4. Since the star that produced the Crab Nebula involved a supernova, it must have

been an intermediate-mass star. An intermediate-mass star begins as a cloud of gas

and dust, progresses to form an intermediate-mass star, and eventually forms a

supergiant star before exploding as a supernova and forming a neutron star.

5. Each type of EMR yields unique information about the Crab Nebula. By using as many

types of EMR as possible, scientists obtain a much richer collection of data than if they

studied the Crab Nebula using only one type of radiation.

6. a. The success of an agricultural economy depends upon obtaining the optimal

harvest of the crops that are planted.

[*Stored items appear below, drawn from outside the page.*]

(* ===== verification/EventProps.v ===== *)
(** What bpf_unwind_ctx_prepare_mmap makes of a maps file as the kernel prints
    it (proc(5)). *)
From Stdlib Require Import ZArith Lia Ascii String.
From stdpp Require Import base tactics option list numbers strings pretty.
From S2P Require Import Prelude Maps Scanf Event.

Local Open Scope Z_scope.

(** ** The file *)

(** A mapping of a process, and its line: the fields in the order of proc(5),
    any width of the numerals, any padding before the name. *)
Record vma := Vma {
  vm_start : Z; vm_end : Z; vm_r : bool; vm_w : bool; vm_x : bool; vm_shared : bool;
  vm_pgoff : Z; vm_maj : Z; vm_min : Z; vm_ino : Z; vm_name : list ascii;
}.

Definition vm_perms (v : vma) : list ascii :=
  [ if vm_r v then "r" else "-"; if vm_w v then "w" else "-"; if vm_x v then "x" else "-";
    if vm_shared v then "s" else "p" ]%char.

Definition name_ok (name : list ascii) : Prop :=
  Forall (λ c, c ≠ newline) name ∧ (length name < PATH_LEN)%nat ∧
  match name with c :: _ => is_space c = false | [] => True end.

Definition maps_line (v : vma) (line : list ascii) : Prop :=
  ∃ start end_ pgoff maj min ino pad,
    line = (start ++ "-" :: end_ ++ " " :: vm_perms v ++ " " :: pgoff ++ " " ::
            maj ++ ":" :: min ++ " " :: ino ++ pad ++ vm_name v ++ [newline])%char ∧
    numeral 16 start (vm_start v) ∧ is_u64 (vm_start v) ∧
    numeral 16 end_ (vm_end v) ∧ is_u64 (vm_end v) ∧
    numeral 16 pgoff (vm_pgoff v) ∧ is_u64 (vm_pgoff v) ∧
    numeral 16 maj (vm_maj v) ∧ is_u32 (vm_maj v) ∧ numeral 16 min (vm_min v) ∧ is_u32 (vm_min v) ∧
    numeral 10 ino (vm_ino v) ∧ is_u64 (vm_ino v) ∧
    Forall (λ c, c = " "%char) pad ∧ (pad = [] → vm_name v = []) ∧ name_ok (vm_name v) ∧
    (length line < BUFSIZ)%nat.

(** The event of a mapping. *)
Definition vma_prot (v : vma) : Z :=
  (if vm_r v then PROT_READ else 0) + (if vm_w v then PROT_WRITE else 0) +
  (if vm_x v then PROT_EXEC else 0).
Definition vma_event (tgid tid generation : Z) (v : vma) : mmap_event :=
  MmapEvent tgid tid
    (Mmap2Event (vm_start v) (w64 (vm_end v - vm_start v)) (vm_pgoff v) (vm_maj v) (vm_min v)
       (w32 (vm_ino v)) generation (vma_prot v)
       (if vm_shared v then MAP_SHARED else MAP_PRIVATE))
    (match vm_name v with [] => chars "//anon" | name => name end).

(** Handling a sequence of events. *)
Fixpoint process_all {S} (process : mmap_event → cm S Z) (evs : list mmap_event) : cm S Z :=
  match evs with
  | [] => mret 0
  | ev :: evs => process ev;; process_all process evs
  end.

(** ** One line *)

Definition scan_of (v : vma) : scanned :=
  Scanned (vm_start v) (vm_end v) (vm_perms v) (vm_pgoff v) (vm_maj v) (vm_min v)
    (w32 (vm_ino v)) (vm_name v).

Lemma perms_no_space v : Forall (λ c, is_space c = false) (vm_perms v).
Proof. unfold vm_perms. by destruct (vm_r v), (vm_w v), (vm_x v), (vm_shared v); repeat constructor. Qed.

(** The directives, one at a time. *)
Section steps.
Context {R : Type} (fmt : list (directive R)) (n : Z) (r : R) (res : outcome (Z * R)).

Lemma sscanf_num base bits set l s v :
  numeral base l v → is_u64 v → stops base s →
  sscanf fmt s (n + 1) (set (v mod 2 ^ bits) r) = res →
  sscanf (Num base bits set :: fmt) (l ++ s) n r = res.
Proof.
  intros Hl Hv Hs <-. cbn [sscanf].
  pose proof (scan_uint_numeral base bits [] l s v ltac:(constructor) Hl Hs Hv) as He.
  simpl app in He. by rewrite He.
Qed.

Lemma sscanf_lit c s : sscanf fmt s n r = res → sscanf (Lit c :: fmt) (c :: s) n r = res.
Proof. intros <-. cbn [sscanf scan_char]. by rewrite Ascii.eqb_refl. Qed.

Lemma sscanf_space p s :
  Forall (λ c, is_space c = true) p → (∀ c s', s = c :: s' → is_space c = false) →
  sscanf fmt s n r = res → sscanf (Space :: fmt) (p ++ s) n r = res.
Proof.
  intros Hp Hs <-. cbn [sscanf]. rewrite skip_space_app by done.
  destruct s as [|c s]; [done|]. by rewrite skip_space_id by by eapply Hs.
Qed.

Lemma sscanf_word size set l c s :
  l ≠ [] → Forall (λ c, is_space c = false) l → is_space c = true → (length l < size)%nat →
  sscanf fmt (c :: s) (n + 1) (set l r) = res →
  sscanf (Word size set :: fmt) (l ++ c :: s) n r = res.
Proof.
  intros Hne Hl Hc Hlen <-. cbn [sscanf].
  pose proof (scan_word_app [] l c s ltac:(constructor) Hne Hl Hc) as He.
  simpl app in He. rewrite He. by rewrite (proj2 (Nat.ltb_lt _ _) Hlen).
Qed.

Lemma sscanf_line size set l s :
  l ≠ [] → Forall (λ c, c ≠ newline) l → (length l < size)%nat →
  sscanf fmt (newline :: s) (n + 1) (set l r) = res →
  sscanf (Line size set :: fmt) (l ++ newline :: s) n r = res.
Proof.
  intros Hne Hl Hlen <-. cbn [sscanf]. rewrite (scan_line_app l s Hne Hl).
  by rewrite (proj2 (Nat.ltb_lt _ _) Hlen).
Qed.
End steps.

Lemma numeral_head base l v s c s' : numeral base l v → l ++ s = c :: s' → is_space c = false.
Proof.
  intros (Hne & Hl & _) He. destruct l as [|d l]; [done|]. injection He as -> _.
  apply Forall_cons in Hl as [Hd _]. by eapply digit_not_space.
Qed.

Lemma space_numeral {R} fmt n (r : R) res base l v s :
  numeral base l v → sscanf fmt (l ++ s) n r = res →
  sscanf (Space :: fmt) (" "%char :: l ++ s) n r = res.
Proof.
  intros Hl Hr. apply (sscanf_space fmt n r res [" "%char]); [by repeat constructor| |done].
  intros c s'. by eapply numeral_head.
Qed.

Lemma perms_head v c s s' : vm_perms v ++ s = c :: s' → is_space c = false.
Proof. intros [= <- _]. by destruct (vm_r v). Qed.

Lemma scanned_line v line r :
  maps_line v line → sc_execname r = [] →
  ∃ n, 7 ≤ n ∧ sscanf maps_format line 0 r = Ok (n, scan_of v).
Proof.
  intros (start & end_ & pgoff & maj & min & ino & pad & -> & Hs & Hsb & He & Heb & Ho & Hob &
    Hma & Hmab & Hmi & Hmib & Hi & Hib & Hpad & Hpn & (Hnl & Hlen & Hn0) & _) Hr.
  assert (∀ z, is_u32 z → is_u64 z) as H32 by (unfold is_u32, is_u64; lia).
  assert (Forall (λ c, is_space c = true) pad) as Hsp.
  { eapply Forall_impl; [exact Hpad|]. by intros c ->. }
  exists (if decide (vm_name v = []) then 7 else 8). split; [case_decide; lia|].
  unfold maps_format.
  eapply sscanf_num; [exact Hs|done|by cbn|]. apply sscanf_lit.
  eapply sscanf_num; [exact He|done|by cbn|].
  apply (sscanf_space _ _ _ _ [" "%char]); [by repeat constructor|intros c s'; apply perms_head|].
  apply sscanf_word; [done|apply perms_no_space|done|simpl; lia|].
  eapply space_numeral; [exact Ho|]. eapply sscanf_num; [exact Ho|done|by cbn|].
  eapply space_numeral; [exact Hma|]. eapply sscanf_num; [exact Hma|by apply H32|by cbn|].
  apply sscanf_lit. eapply sscanf_num; [exact Hmi|by apply H32|by cbn|].
  eapply space_numeral; [exact Hi|]. eapply sscanf_num; [exact Hi|done| |].
  { destruct pad as [|c pad]; [by rewrite Hpn|]. by apply Forall_cons in Hpad as [-> _]. }
  cbn [sc_start sc_len sc_prot sc_pgoff sc_maj sc_min sc_ino sc_execname].
  unfold is_u32, is_u64, scan_of in *. rewrite !Z.mod_small by done. fold (w32 (vm_ino v)).
  destruct (decide (vm_name v = [])) as [Hz|Hz].
  - rewrite Hz, Hr. change ([] ++ [newline]) with [newline].
    replace (pad ++ [newline]) with ((pad ++ [newline]) ++ []) by apply app_nil_r.
    apply sscanf_space; [apply Forall_app; split; [done|by repeat constructor]|done|].
    cbn [sscanf scan_line span_ascii]. done.
  - apply sscanf_space; [done| |].
    { intros c s' Hc. destruct (vm_name v) as [|c0 name]; [done|]. by injection Hc as <- _. }
    apply sscanf_line; [done|done|done|]. cbn. done.
Qed.

Definition generation (ev : mmap_event) : Z := ev_ino_generation (me_map ev).

Lemma prepare_line_run {S} (process : mmap_event → cm S Z) tgid tid ev v line (s : S) :
  maps_line v line →
  ∃ ev', generation ev' = generation ev ∧
    prepare_line process tgid tid ev line s =
      ((if vm_x v then process (vma_event tgid tid (generation ev) v) else mret 0);; mret ev') s.
Proof.
  intros Hl. unfold prepare_line.
  destruct (scanned_line v line (Scanned (ev_start (me_map ev)) (ev_len (me_map ev)) []
    (ev_pgoff (me_map ev)) (ev_maj (me_map ev)) (ev_min (me_map ev)) 0 []) Hl eq_refl)
    as (n & Hn & Hsc).
  set (e := with_prot (vma_prot v) (if vm_shared v then MAP_SHARED else MAP_PRIVATE)
    (with_ino (w32 (vm_ino v)) (with_scan ev (scan_of v)))).
  exists (if vm_x v then vma_event tgid tid (generation ev) v else e). split; [by destruct (vm_x v)|].
  unfold mbind at 1, cm_bind at 1. rewrite Hsc, (proj2 (Z.ltb_ge _ _)) by done.
  assert (∀ i c, nth_error (vm_perms v) i = Some c →
    char_at (sc_prot (scan_of v)) i = (mret c : cm S ascii)) as Hat.
  { intros i c Hi. unfold char_at. pose proof (nth_error_Some (vm_perms v) i) as [Hs _].
    rewrite (proj2 (Nat.leb_le _ _)); [|simpl in *; specialize (Hs ltac:(congruence)); lia].
    by rewrite (nth_error_nth _ _ _ Hi). }
  rewrite (Hat 0%nat _ eq_refl), (Hat 1%nat _ eq_refl), (Hat 2%nat _ eq_refl), (Hat 3%nat _ eq_refl).
  unfold mret, cm_ret, mbind, cm_bind.
  subst e. unfold vma_event, vma_prot, scan_of, with_scan, with_ino, with_prot, with_name.
  cbn [sc_start sc_len sc_prot sc_pgoff sc_maj sc_min sc_ino sc_execname me_map me_tgid me_tid
       ev_start ev_len ev_pgoff ev_maj ev_min ev_ino ev_ino_generation].
  clear. by destruct (vm_r v), (vm_w v), (vm_x v), (vm_shared v), (vm_name v).
Qed.

(** ** The loop *)

Lemma fgets_take_line n l rest :
  Forall (λ c, c ≠ newline) l → (length l < n)%nat →
  fgets_take n (l ++ newline :: rest) = (l ++ [newline], rest).
Proof.
  intros Hl. revert n. induction Hl as [|c l Hc Hl IH]; intros n Hn.
  - destruct n; [simpl in Hn; lia|]. done.
  - destruct n as [|n]; simpl in Hn; [lia|]. simpl.
    rewrite (proj2 (Ascii.eqb_neq _ _) Hc), IH by lia. done.
Qed.

Lemma numeral_no_newline base l v : numeral base l v → Forall (λ c, c ≠ newline) l.
Proof. intros (_ & Hl & _). eapply Forall_impl; [exact Hl|]. intros c [d Hd] ->. done. Qed.

Lemma fgets_line v line rest :
  maps_line v line → fgets BUFSIZ (line ++ rest) = Some (line, rest).
Proof.
  intros (start & end_ & pgoff & maj & min & ino & pad & Hline & Hs & _ & He & _ & Ho & _ &
    Hma & _ & Hmi & _ & Hi & _ & Hpad & _ & (Hnl & _) & Hlen).
  assert (∃ b, line = b ++ [newline] ∧ Forall (λ c, c ≠ newline) b) as (b & Hb & Hbn).
  { eexists (start ++ "-"%char :: end_ ++ " "%char :: vm_perms v ++ " "%char :: pgoff ++
      " "%char :: maj ++ ":"%char :: min ++ " "%char :: ino ++ pad ++ vm_name v). split.
    - rewrite Hline. repeat (rewrite <- ?app_assoc, <- ?app_comm_cons; f_equal).
    - assert (Forall (λ c, c ≠ newline) (vm_perms v)) as Hperm.
      { unfold vm_perms. destruct (vm_r v), (vm_w v), (vm_x v), (vm_shared v);
          apply (bool_decide_unpack _); by vm_compute. }
      assert (Forall (λ c, c ≠ newline) pad) as Hpadn.
      { eapply Forall_impl; [exact Hpad|]. by intros c ->. }
      clear Hline. revert Hperm. generalize (vm_perms v). intros perms Hperm.
      repeat first [apply Forall_app; split | apply Forall_cons; split];
        first [done | by eapply numeral_no_newline | by apply (bool_decide_unpack _); vm_compute]. }
  clear Hline. subst line. rewrite <- app_assoc. simpl app. rewrite length_app in Hlen. cbn [length] in Hlen.
  pose proof (fgets_take_line (BUFSIZ - 1) b rest Hbn ltac:(lia)) as Ht.
  unfold fgets. destruct (b ++ newline :: rest) as [|c l] eqn:E; [by destruct b|]. by rewrite Ht.
Qed.

Lemma prepare_loop_run {S} (process : mmap_event → cm S Z) tgid tid fuel ev vs lines (s : S) :
  Forall2 maps_line vs lines → (length (concat lines) < fuel)%nat →
  prepare_loop process fuel tgid tid ev (concat lines) s =
    process_all process (vma_event tgid tid (generation ev) <$> filter (λ v, vm_x v) vs) s.
Proof.
  intros Hl. revert fuel ev s. induction Hl as [|v line vs lines Hv Hl IH]; intros fuel ev s Hf.
  - destruct fuel as [|fuel]; [simpl in Hf; lia|]. done.
  - destruct fuel as [|fuel]; [simpl in Hf; lia|]. cbn [prepare_loop concat].
    rewrite (fgets_line v) by done.
    destruct (prepare_line_run process tgid tid ev v line s Hv) as (ev' & Hg & Hrun).
    assert (1 ≤ length line)%nat as Hpos.
    { destruct Hv as (start & ? & ? & ? & ? & ? & ? & -> & _). rewrite length_app. simpl. lia. }
    cbn [concat] in Hf. rewrite length_app in Hf.
    assert (∀ s', prepare_loop process fuel tgid tid ev' (concat lines) s' =
      process_all process (vma_event tgid tid (generation ev) <$> filter (λ v, vm_x v) vs) s') as Hrest.
    { intros s'. rewrite IH by lia. by rewrite Hg. }
    unfold mbind at 1, cm_bind at 1. rewrite Hrun. rewrite filter_cons.
    destruct (vm_x v); simpl.
    + unfold mbind, cm_bind. destruct (process _ s) as [[z s']| | |]; try done. apply Hrest.
    + unfold mbind, cm_bind, mret, cm_ret. apply Hrest.
Qed.

(** C28. Reading /proc: when the maps file holds the lines the kernel prints for
    the mappings [vs] of the process, bpf_unwind_ctx_prepare_mmap hands exactly
    the executable ones to the handler, in order, each as the event of its
    range, offset, device, protection and flags (the inode cut to 32 bits), with
    its name, or "//anon" when it has none; it reads to the end and returns 0.
    A file that cannot be opened gives -1 and no event. *)
Theorem prepare_mmap_correct {S} (fopen : string → option (list ascii))
    (process : mmap_event → cm S Z) (ev : mmap_event) (tgid tid : Z) (s : S)
    (vs : list vma) (lines : list (list ascii)) :
  Forall2 maps_line vs lines →
  (fopen (maps_path tgid) = Some (concat lines) →
   bpf_unwind_ctx_prepare_mmap fopen process ev tgid tid s =
     process_all process (vma_event tgid tid (generation ev) <$> filter (λ v, vm_x v) vs) s) ∧
  (fopen (maps_path tgid) = None →
   bpf_unwind_ctx_prepare_mmap fopen process ev tgid tid s = Ok (-1, s)).
Proof.
  intros Hl. unfold bpf_unwind_ctx_prepare_mmap.
  split; intros ->; [|done]. by apply prepare_loop_run; [|lia].
Qed.

Definition ex_line1 : string := "00400000-0040c000 r-xp 00000000 fd:01 41038  /bin/cat".
Definition ex_line2 : string := "00e24000-011f7000 rw-p 00000000 00:00 0".
Definition ex_lines : list (list ascii) :=
  [chars ex_line1 ++ [newline]; chars ex_line2 ++ [newline]].
Definition ex_vma1 : vma :=
  Vma 0x400000 0x40c000 true false true false 0 0xfd 1 41038 (chars "/bin/cat").
Definition ex_vma2 : vma :=
  Vma 0xe24000 0x11f7000 true true false false 0 0 0 0 [].
Definition ex_event : mmap_event := MmapEvent 0 0 (Mmap2Event 0 0 0 0 0 0 7 0 0) [].

Ltac numeral_tac :=
  match goal with
  | |- numeral ?b ?l ?v => split_and!; [done| |by vm_compute];
      apply Forall_forall; intros c Hc;
      repeat (apply elem_of_cons in Hc as [->|Hc]; [by eexists|]); by apply not_elem_of_nil in Hc
  end.

Lemma ex_maps_lines : Forall2 maps_line [ex_vma1; ex_vma2] ex_lines.
Proof.
  constructor; [|constructor; [|done]].
  - exists (chars "00400000"), (chars "0040c000"), (chars "00000000"), (chars "fd"), (chars "01"),
      (chars "41038"), (chars "  ").
    split_and!; try done; try numeral_tac; try (apply (bool_decide_unpack _); by vm_compute).
  - exists (chars "00e24000"), (chars "011f7000"), (chars "00000000"), (chars "00"), (chars "00"),
      (chars "0"), [].
    split_and!; try done; try numeral_tac; try (apply (bool_decide_unpack _); by vm_compute).
Qed.

Lemma prepare_mmap_correct_witness :
  bpf_unwind_ctx_prepare_mmap (λ f, if String.eqb f "/proc/42/task/42/maps" then Some (concat ex_lines) else None)
    (λ e l, Ok (0, l ++ [e])) ex_event 42 43 [] =
  Ok (0, [MmapEvent 42 43 (Mmap2Event 0x400000 0xc000 0 0xfd 1 41038 7 5 2) (chars "/bin/cat")]).
Proof.
  rewrite (proj1 (prepare_mmap_correct
    (λ f, if String.eqb f "/proc/42/task/42/maps" then Some (concat ex_lines) else None)
    (λ e l, Ok (0, l ++ [e])) ex_event 42 43 [] [ex_vma1; ex_vma2] ex_lines ex_maps_lines)).
  - by vm_compute.
  - by vm_compute.
Defined.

It is important to know the best times of the year

to plant the seeds, when to expect the seasonal rains, and when to harvest.

Astronomical observations could have provided the ancient Pueblo People (Anasazi)

with an accurate way to keep track of these key periods in the growing season.

b. Given that astronomical observations may have played an important role in their

agricultural economy, it is likely that they were already routinely looking up to the night

sky. It is also likely that the events in the sky were taken quite seriously as their survival

was linked to their ability to record and track changes in the positions of constellations.

However, unlike everyday occurrences, this astronomical event would have been a

truly amazing sight, something completely out of the ordinary. Given these

circumstances, it seems only natural to make a record of such an unusual event.